Abstract 475: Catechol-O-Methyl Transferase Methylation and Blood Pressure in Children Treated With Second-generation Antipsychotics

Abstract

Second-generation antipsychotics (SGA) are increasingly being used to treat children for a wide-range of mental health conditions, and are associated with cardiometabolic side effects such as rapid weight gain and elevated blood pressure (BP). The catechol-O-methyl transferase ( COMT) Val158Met variant is associated with BP in the general population. We recently reported higher BP in SGA-treated children with the Met allele, but no such association in SGA-naïve children. Methylation of the COMT promoter is another important regulatory factor governing COMT activity. The aim of this study was to investigate the interaction of the COMT Val158Met variant and COMT methylation on BP in children with mental health conditions. A cross-sectional population of SGA-treated (n=106) and SGA[[Unable to Display Character: –]]naïve children (n=122), ≤18 y of age, were assessed for markers of cardiometabolic health. Bisulfite pyrosequencing was used to quantify the methylation status of three CpG sites in the COMT promoter. Relationships between SGA treatment, COMT Val158Met genotype and COMT promoter methylation were assessed using general linear models. BMI was standardized for age and sex (zBMI) and systolic and diastolic BP standardized for age, sex, and height (zSBP, zDBP). When analyzed as one group, there were no significant effects of COMT genotype, SGA-treatment, or mental health diagnosis on mean methylation.
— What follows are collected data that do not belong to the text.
(** The decimal rendering of a natural number, as [format!("{}", n)]
    writes it: most significant digit first, no leading zeros. *)
Fixpoint decimal_digits_rev (fuel : nat) (n : N) : list N :=
  match fuel with
  | O => []
  | S fuel' => (48 + n mod 10) :: (if n <? 10 then [] else decimal_digits_rev fuel' (n / 10))
  end.

Definition to_decimal (n : N) : rstr := rev (decimal_digits_rev (S (N.to_nat (N.size n))) n).

Lemma add_to_last_length (acc : list N) (v : N) (r : list N) :
  acc <> [] -> add_to_last acc v = Ok r -> List.length r = List.length acc.
Proof.
  revert r; induction acc as [|x acc IH]; intros r Hne; [contradiction|].
  destruct acc as [|y acc].
  - simpl. destruct (add_usize x v); simpl; intros H; inversion H; reflexivity.
  - change (add_to_last (x :: y :: acc) v) with (rmap (cons x) (add_to_last (y :: acc) v)).
    destruct (add_to_last (y :: acc) v) as [r'|] eqn:E; simpl; intros H; inversion H; subst.
    simpl. f_equal. apply IH; [discriminate|reflexivity].
Qed.

Lemma add_to_last_sum (acc : list N) (v : N) (r : list N) :
  add_to_last acc v = Ok r -> list_sum r = list_sum acc + v.
Proof.
  revert r; induction acc as [|x acc IH]; intros r.
  - simpl. intros [= <-]. simpl. lia.
  - destruct acc as [|y acc].
    + simpl. unfold add_usize. destruct (_ <=? usize_max); simpl; intros H; inversion H.
      simpl. lia.
    + change (add_to_last (x :: y :: acc) v) with (rmap (cons x) (add_to_last (y :: acc) v)).
      destruct (add_to_last (y :: acc) v) as [r'|] eqn:E; simpl; intros H; inversion H; subst.
      simpl. rewrite (IH r' eq_refl). simpl. lia.
Qed.

Lemma group_step_length (acc : list N) (l : rstr) (r : list N) :
  acc <> [] -> group_step acc l = Ok r ->
  List.length r = (List.length acc + if is_blank l then 1 else 0)%nat.
Proof.
  intros Hne. unfold group_step. destruct l as [|c l].
  - intros [= <-]. rewrite length_app. reflexivity.
  - destruct (parse_calories (c :: l)); simpl; [|discriminate].
    intros H. rewrite (add_to_last_length acc _ r Hne H). simpl. lia.
Qed.

Lemma group_step_sum (acc : list N) (l : rstr) (r : list N) :
  group_step acc l = Ok r -> list_sum r = list_sum acc + line_value l.
Proof.
  unfold group_step, line_value. destruct l as [|c l].
  - intros [= <-]. unfold list_sum. rewrite fold_right_app. simpl.
    clear. induction acc as [|x acc IH]; simpl; lia.
  - destruct (parse_calories (c :: l)); simpl; [|discriminate].
    apply add_to_last_sum.
Qed.

Lemma try_fold_group_length (ls : list rstr) (acc r : list N) :
  acc <> [] -> try_fold group_step acc ls = Ok r ->
  List.length r = (List.length acc + List.length (filter is_blank ls))%nat.
Proof.
  revert acc; induction ls as [|l ls IH]; intros acc Hne; simpl.
  - intros [= <-]. lia.
  - destruct (group_step acc l) as [acc'|] eqn:E; [|discriminate]. intros H.
    rewrite (IH acc' (GroupFacts.group_step_nonempty _ _ _ E) H).
    rewrite (group_step_length acc l acc' Hne E).
    destruct (is_blank l); simpl; lia.
Qed.

Lemma try_fold_group_sum (ls : list rstr) (acc r : list N) :
  try_fold group_step acc ls = Ok r ->
  list_sum r = list_sum acc + list_sum (map line_value ls).
Proof.
  revert acc; induction ls as [|l ls IH]; intros acc; simpl.
  - intros [= <-]. lia.
  - destruct (group_step acc l) as [acc'|] eqn:E; [|discriminate]. intros H.
    rewrite (IH acc' H), (group_step_sum acc l acc' E). lia.
Qed.

Lemma try_fold_group_err (ls : list rstr) (acc : list N) (l : rstr) (e : Report) :
  In l ls -> l <> [] -> parse_calories l = Err e ->
  exists e', try_fold group_step acc ls = Err e'.
Proof.
  revert acc; induction ls as [|x ls IH]; intros acc Hin Hne He; [destruct Hin|].
  simpl. destruct Hin as [->|Hin].
  - unfold group_step at 1. destruct l as [|c l]; [contradiction|].
    rewrite He. simpl. now exists e.
  - destruct (group_step acc x); [now apply IH|]. eexists; reflexivity.
Qed.

Lemma fold_max_spec (l : list N) (acc : N) :
  acc <= fold_left N.max l acc /\ Forall (fun x => x <= fold_left N.max l acc) l /\
  (fold_left N.max l acc = acc \/ In (fold_left N.max l acc) l).
Proof.
  revert acc; induction l as [|x l IH]; intros acc; simpl.
  - split; [lia|]. split; [constructor|]. now left.
  - destruct (IH (N.max acc x)) as [H1 [H2 H3]]. split; [lia|]. split.
    + constructor; [lia|exact H2].
    + destruct H3 as [H3|H3]; [|right; now right].
      rewrite H3. destruct (N.max_spec acc x) as [[_ ->]|[_ ->]]; [right; now left|now left].
Qed.
(** * Conditioning subsystem: conditioners, dropout policies, provider, fuser

    A shallow embedding of [msh/conditioners/base.py] and the properties of
    its specification.

    Conventions of the embedding.
    - A Python call that may raise returns a [result]: [Ok v] or [Raise e].
    - A [torch.Tensor] is a shape together with its elements, read by a
      multi-index.  The element type is any [Scalar], an interface with
      the constants and operations the module uses and with the
      identities of IEEE arithmetic that its masking relies on: an
      element is a float value, the two zeros being one value, and
      [x * 0 = 0] is asked of the finite values only, since an infinity
      or a NaN times zero is NaN.  These identities hold of the IEEE
      operations as they are, rounding and overflow included.
      [FloatValue] is such a type with infinities and NaN, and without
      rounding.
    - Python [dict]s keep insertion order, so they are association lists
      with at most one binding per key.
    - The objects that the dropout policies mutate in place live in an
      explicit store, addressed by location. *)

From Stdlib Require Import ZArith QArith String List Bool Lia Permutation.
From stdpp Require Import base list gmap strings.
Import ListNotations.

Local Open Scope string_scope.
Local Open Scope list_scope.
Local Open Scope nat_scope.

Set Implicit Arguments.
Unset Strict Implicit.

(** ** Exceptions and results *)

Inductive exn : Type :=
| ValueError (msg : string)
| KeyError (key : string)
| IndexError (msg : string)
| AssertionError (msg : string)
| TypeError (msg : string)
| TorchError (msg : string)
| MissingInputs (names : list string).   (* the RuntimeError of [prepare] *)

Inductive result (A : Type) : Type :=
| Ok (a : A)
| Raise (e : exn).
Arguments Ok {A} a.
Arguments Raise {A} e.

Definition rbind {A B} (m : result A) (k : A -> result B) : result B :=
  match m with
  | Ok a => k a
  | Raise e => Raise e
  end.

Declare Scope result_scope.
Delimit Scope result_scope with result.
Notation "x <- m ;; k" := (rbind m (fun x => k))
  (at level 100, m at next level, right associativity) : result_scope.
Notation "'assert!' b 'else' e ;; k" := (if b then k else Raise e)
  (at level 100, b at next level, e at next level, right associativity) : result_scope.
Local Open Scope result_scope.

(** Python's [for x in xs: acc = body(acc, x)], stopping at the first raise. *)
Fixpoint for_each {A S} (xs : list A) (body : S -> A -> result S) (s : S)
  : result S :=
  match xs with
  | [] => Ok s
  | x :: xs' => s' <- body s x ;; for_each xs' body s'
  end.

(** ** Python dictionaries: insertion-ordered association lists *)

Definition pydict (V : Type) : Type := list (string * V).

Fixpoint dict_get {V} (d : pydict V) (k : string) : option V :=
  match d with
  | [] => None
  | (k', v) :: d' => if String.eqb k k' then Some v else dict_get d' k
  end.

(** [d[k] = v]: an existing key keeps its position, a new one goes last. *)
Fixpoint dict_set {V} (d : pydict V) (k : string) (v : V) : pydict V :=
  match d with
  | [] => [(k, v)]
  | (k', v') :: d' =>
      if String.eqb k k' then (k', v) :: d' else (k', v') :: dict_set d' k v
  end.

Definition dict_keys {V} (d : pydict V) : list string := map fst d.

(** [d[k]], raising [KeyError]. *)
Definition dict_item {V} (d : pydict V) (k : string) : result V :=
  match dict_get d k with
  | Some v => Ok v
  | None => Raise (KeyError k)
  end.

(** [k in ks] for a list or set of strings. *)
Definition str_in (k : string) (ks : list string) : bool :=
  existsb (String.eqb k) ks.

(** [defaultdict(list)]: reading a missing key yields the empty list. *)
Definition dd_get {V} (d : pydict (list V)) (k : string) : list V :=
  match dict_get d k with Some l => l | None => [] end.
In SGA-treated children, an interaction between mean methylation and COMT genotype was observed for zSBP ( p =0.015), where zSBP was positively related to methylation in children with the Val/Val genotype, but not in children with the Met allele. After adjustments for ethnicity, SGA-duration, and zBMI the effect was diminished ( p =0.109), with SGA-duration ( p =0.018) and zBMI ( p =0.032) accounting for the variation in zSBP. This association was not found in SGA-naïve children. These findings suggest COMT promoter methylation may influence the effect of the COMT Val158Met variant on blood pressure in SGA-treated children.